***** Given information *****

(** A number with leading zeros in the number buffer. *)
Lemma number_shows s0 t s v (size : nat) : shows s0 t s -> (0 < size <= 8)%nat -> 0 <= v < 16 ^ Z.of_nat size ->
  exists s1 s', on_number (ltoa16 v) s = Some (s1, tt) /\
    on_number (fun n => leadingPadBuffer n (Z.of_nat size)) s1 = Some (s', tt) /\ shows s0 t s' /\ holds (fixed size v) (numberBuffer s').
Proof.
  intros [H1' H2' H3' [Hr Hn] Hh] Hs Hv. destruct s as [f e r n x]. cbn in *. change INT_BUFFER_SIZE with 22 in Hn.
  assert (v < 4294967296) as Hw. { change 4294967296 with (16 ^ 8). eapply Z.lt_le_trans; [apply Hv|]. apply Z.pow_le_mono_r; lia. }
  destruct (hex_pad size 8 v ltac:(lia) Hv) as [L P].
  destruct (strcpy_holds n (hex_loop 8 v []) (hex_loop_nonzero 8 v ltac:(lia)) ltac:(lia)) as (n1 & E1 & Hh1 & L1).
  destruct (leadingPad_holds (hex_loop 8 v []) n1 (Z.of_nat size) Hh1 ltac:(lia) ltac:(lia) ltac:(lia)) as (n2 & E2 & Hh2 & L2).
  rewrite Nat2Z.id, P in Hh2. exists (mkHost f e r n1 x), (mkHost f e r n2 x).
  unfold on_number, ltoa16. rewrite u32_id, E1, E2 by lia. split; [reflexivity|]. split; [reflexivity|]. split; [|exact Hh2].
  constructor; cbn; auto. split; cbn; [exact Hr|]. change INT_BUFFER_SIZE with 22. lia.
Qed.

Lemma append_byte_shows s0 t s v : shows s0 t s -> plain_text t -> 0 <= v < 256 ->
  exists s', append_byte v s = Some (s', tt) /\ shows s0 (t ++ fixed 2 v) s'.
Proof.
  intros Hs Ht Hv. destruct (number_shows s0 t s v 2 Hs ltac:(lia) ltac:(change (16 ^ Z.of_nat 2) with 256; lia)) as (s1 & s2 & E1 & E2 & Hs2 & Hn).
  destruct (append_shows s0 t s2 (fixed 2 v) Hs2 Ht) as (s3 & E3 & Hs3).
  { eapply plain_le; [apply plain_fixed; lia|lia]. }
  exists s3. split; [|exact Hs3]. unfold append_byte. step E1. step E2. step_pure. rewrite (holds_cstr _ _ Hn). exact E3.
Qed.

(** The bytes of a check, the highest first. *)
Definition check_list (c : Z) : list Z := [c / 16777216; c / 65536 mod 256; c / 256 mod 256; c mod 256].
Definition check_text (c : Z) : list Z := fixed 2 (c / 16777216) ++ more_text [c / 65536 mod 256; c / 256 mod 256; c mod 256].

Lemma check_list_bytes c : 0 <= c < 4294967296 -> Forall (fun b => 0 <= b < 256) (check_list c).
Proof. intros Hc. unfold check_list. repeat constructor; lia_mod. Qed.

(** The parts of the number buffer with the eight digits of a check. *)
Lemma fixed_two v : 0 <= v -> exists x y, fixed 2 v = [x; y] /\ x <> 0 /\ y <> 0.
Proof. intros Hv. eexists _, _. split; [reflexivity|]. split; apply hex_char_nonzero; lia_mod. Qed.

Lemma cstr_no_nul x s : x <> 0 -> cstr (x :: s) = x :: cstr s.
Proof. intros Hx. cbn [cstr]. rewrite (proj2 (Z.eqb_neq _ _) Hx). reflexivity. Qed.

Lemma check_parts c n : 0 <= c -> holds (fixed 8 c) n ->
  take 2 (cstr n) = fixed 2 (c / 16777216) /\ take 2 (cstr (drop 2 n)) = fixed 2 (c / 65536 mod 256) /\
  take 2 (cstr (drop 4 n)) = fixed 2 (c / 256 mod 256) /\ cstr (drop 6 n) = fixed 2 (c mod 256).
Proof.
  intros Hc [_ [junk ->]]. rewrite !fixed_mod, fixed_bytes.
  destruct (fixed_two (c / 16777216)) as (a & b & -> & Ha & Hb); [lia_mod|]. destruct (fixed_two (c / 65536)) as (d & e & -> & Hd & He); [lia_mod|].
  destruct (fixed_two (c / 256)) as (f & g & -> & Hf & Hg); [lia_mod|]. destruct (fixed_two c) as (h & i & -> & Hh & Hi); [lia|].
  cbn [Datatypes.app drop]. rewrite !cstr_no_nul by assumption. repeat split.
Qed.

(** One more text behind the response. *)
Lemma append_plain s0 n m t s u : shows s0 t s -> plain n t -> plain m u -> n + m <= 60 ->
  exists s', append u s = Some (s', tt) /\ shows s0 (t ++ u) s' /\ plain (n + m) (t ++ u).
Proof.
  intros Hs Ht Hu Hl. pose proof (Zle_0_nat (length t)). pose proof (Zle_0_nat (length u)). destruct (append_shows s0 t s u Hs) as (s' & E' & Hs').
  - destruct Ht, Hu. split; [assumption|lia].
  - destruct Ht, Hu. split; [assumption|lia].
  - exists s'. split; [exact E'|]. split; [exact Hs'|apply plain_app; assumption].
Qed.

Lemma append_check_shows s0 t s c : shows s0 t s -> plain 20 t -> 0 <= c < 4294967296 ->
  exists s', append_check c s = Some (s', tt) /\ shows s0 (t ++ check_text c) s'.
Proof.
  intros Hs Ht Hc. destruct (number_shows s0 t s c 8 Hs ltac:(lia) ltac:(change (16 ^ Z.of_nat 8) with 4294967296; lia)) as (s1 & s2 & E1 & E2 & Hs2 & Hn).
  destruct (check_parts c _ ltac:(lia) Hn) as (P1 & P2 & P3 & P4). pose proof plain_next as Pn.
  pose proof (plain_fixed (c / 16777216) ltac:(lia_mod)) as Pa. pose proof (plain_fixed (c / 65536 mod 256) ltac:(lia_mod)) as Pb.
  pose proof (plain_fixed (c / 256 mod 256) ltac:(lia_mod)) as Pc. pose proof (plain_fixed (c mod 256) ltac:(lia_mod)) as Pd.
  destruct (append_plain _ _ _ _ _ _ Hs2 Ht Pa ltac:(lia)) as (s3 & E3 & Hs3 & Q3).
  destruct (append_plain _ _ _ _ _ _ Hs3 Q3 Pn ltac:(lia)) as (s4 & E4 & Hs4 & Q4).
  destruct (append_plain _ _ _ _ _ _ Hs4 Q4 Pb ltac:(lia)) as (s5 & E5 & Hs5 & Q5).
  destruct (append_plain _ _ _ _ _ _ Hs5 Q5 Pn ltac:(lia)) as (s6 & E6 & Hs6 & Q6).
  destruct (append_plain _ _ _ _ _ _ Hs6 Q6 Pc ltac:(lia)) as (s7 & E7 & Hs7 & Q7).
  destruct (append_plain _ _ _ _ _ _ Hs7 Q7 Pn ltac:(lia)) as (s8 & E8 & Hs8 & Q8).
  destruct (append_plain _ _ _ _ _ _ Hs8 Q8 Pd ltac:(lia)) as (s9 & E9 & Hs9 & _).
  exists s9. split.
  - unfold append_check. step E1. step E2. step_pure. rewrite P1, P2, P3, P4. step E3. step E4. step E5. step E6. step E7. step E8. exact E9.
  - unfold check_text. cbn [more_text map concat]. rewrite app_nil_r. rewrite <- !app_assoc in Hs9. rewrite <- !app_assoc. exact Hs9.
Qed.

(** What a command sent, and what it left in the response buffer, together. *)
Definition outputs (s : HS) (body : list Z) (s' : HS) : Prop :=
  buffers_ok s' /\ exists parts t, sent s' = sent s ++ parts /\ holds t (responseBuffer s') /\ concat parts ++ t = body.

Lemma shows_self s t : buffers_ok s -> holds t (responseBuffer s) -> shows s t s.
Proof. intros Hb Ht. constructor; auto. Qed.

Lemma shows_outputs s t s' : shows s t s' -> outputs s t s'.
Proof. intros [_ _ Es Hb Ht]. split; [exact Hb|]. exists [], t. rewrite app_nil_r. auto. Qed.

Lemma send_spec s0 t s : shows s0 t s -> exists s', sendDataToUsb s = Some (s', tt) /\ sent s' = sent s0 ++ [t] /\
  flash s' = flash s0 /\ eeprom s' = eeprom s0 /\ buffers_ok s'.
Proof.
  intros [Ef Ee Es Hb Ht]. destruct s as [f e r n x]. cbn in *. exists (mkHost f e r n (x ++ [cstr r])). split; [reflexivity|].
  cbn. rewrite (holds_cstr _ _ Ht), Es. auto.
Qed.

(** A part that is sent and then the rest. *)
Lemma outputs_after s0 t s body s' : sent s = sent s0 ++ [t] -> outputs s body s' -> outputs s0 (t ++ body) s'.
Proof.
  intros Es (Hb & parts & u & Ep & Hu & Eb). split; [exact Hb|]. exists (t :: parts), u. split; [rewrite Ep, Es, <- app_assoc; reflexivity|].
  split; [exact Hu|]. cbn [concat]. rewrite <- app_assoc, Eb. reflexivity.
Qed.

(** The values of a function from an argument on. *)
Fixpoint values {X} (b : Z -> X) (i step : Z) (n : nat) : list X :=
  match n with O => [] | S n => b i :: values b (i + step) step n end.

(** A way to read a memory: under an invariant of both drivers, which it keeps. *)
Definition reads (I : Flash.Flash F -> Nvm.Nvm E -> Prop) (b : Z -> Z) (lo hi : Z) (read : Z -> M HS Z) : Prop :=
  forall s i, lo <= i <= hi -> I (flash s) (eeprom s) -> 0 <= b i < 256 /\
    exists f e, read i s = Some (mkHost f e (responseBuffer s) (numberBuffer s) (sent s), b i) /\ I f e.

*****

Problem details:
Go through the listing above and write out exactly the lines starting with the one holding "(** What a command" and running through the one holding "Lemma shows_outputs s", ends included, and no others.

Solution to the problem:
(** What a command sent, and what it left in the response buffer, together. *)
Definition outputs (s : HS) (body : list Z) (s' : HS) : Prop :=
  buffers_ok s' /\ exists parts t, sent s' = sent s ++ parts /\ holds t (responseBuffer s') /\ concat parts ++ t = body.

Lemma shows_self s t : buffers_ok s -> holds t (responseBuffer s) -> shows s t s.
Proof. intros Hb Ht. constructor; auto. Qed.

Lemma shows_outputs s t s' : shows s t s' -> outputs s t s'.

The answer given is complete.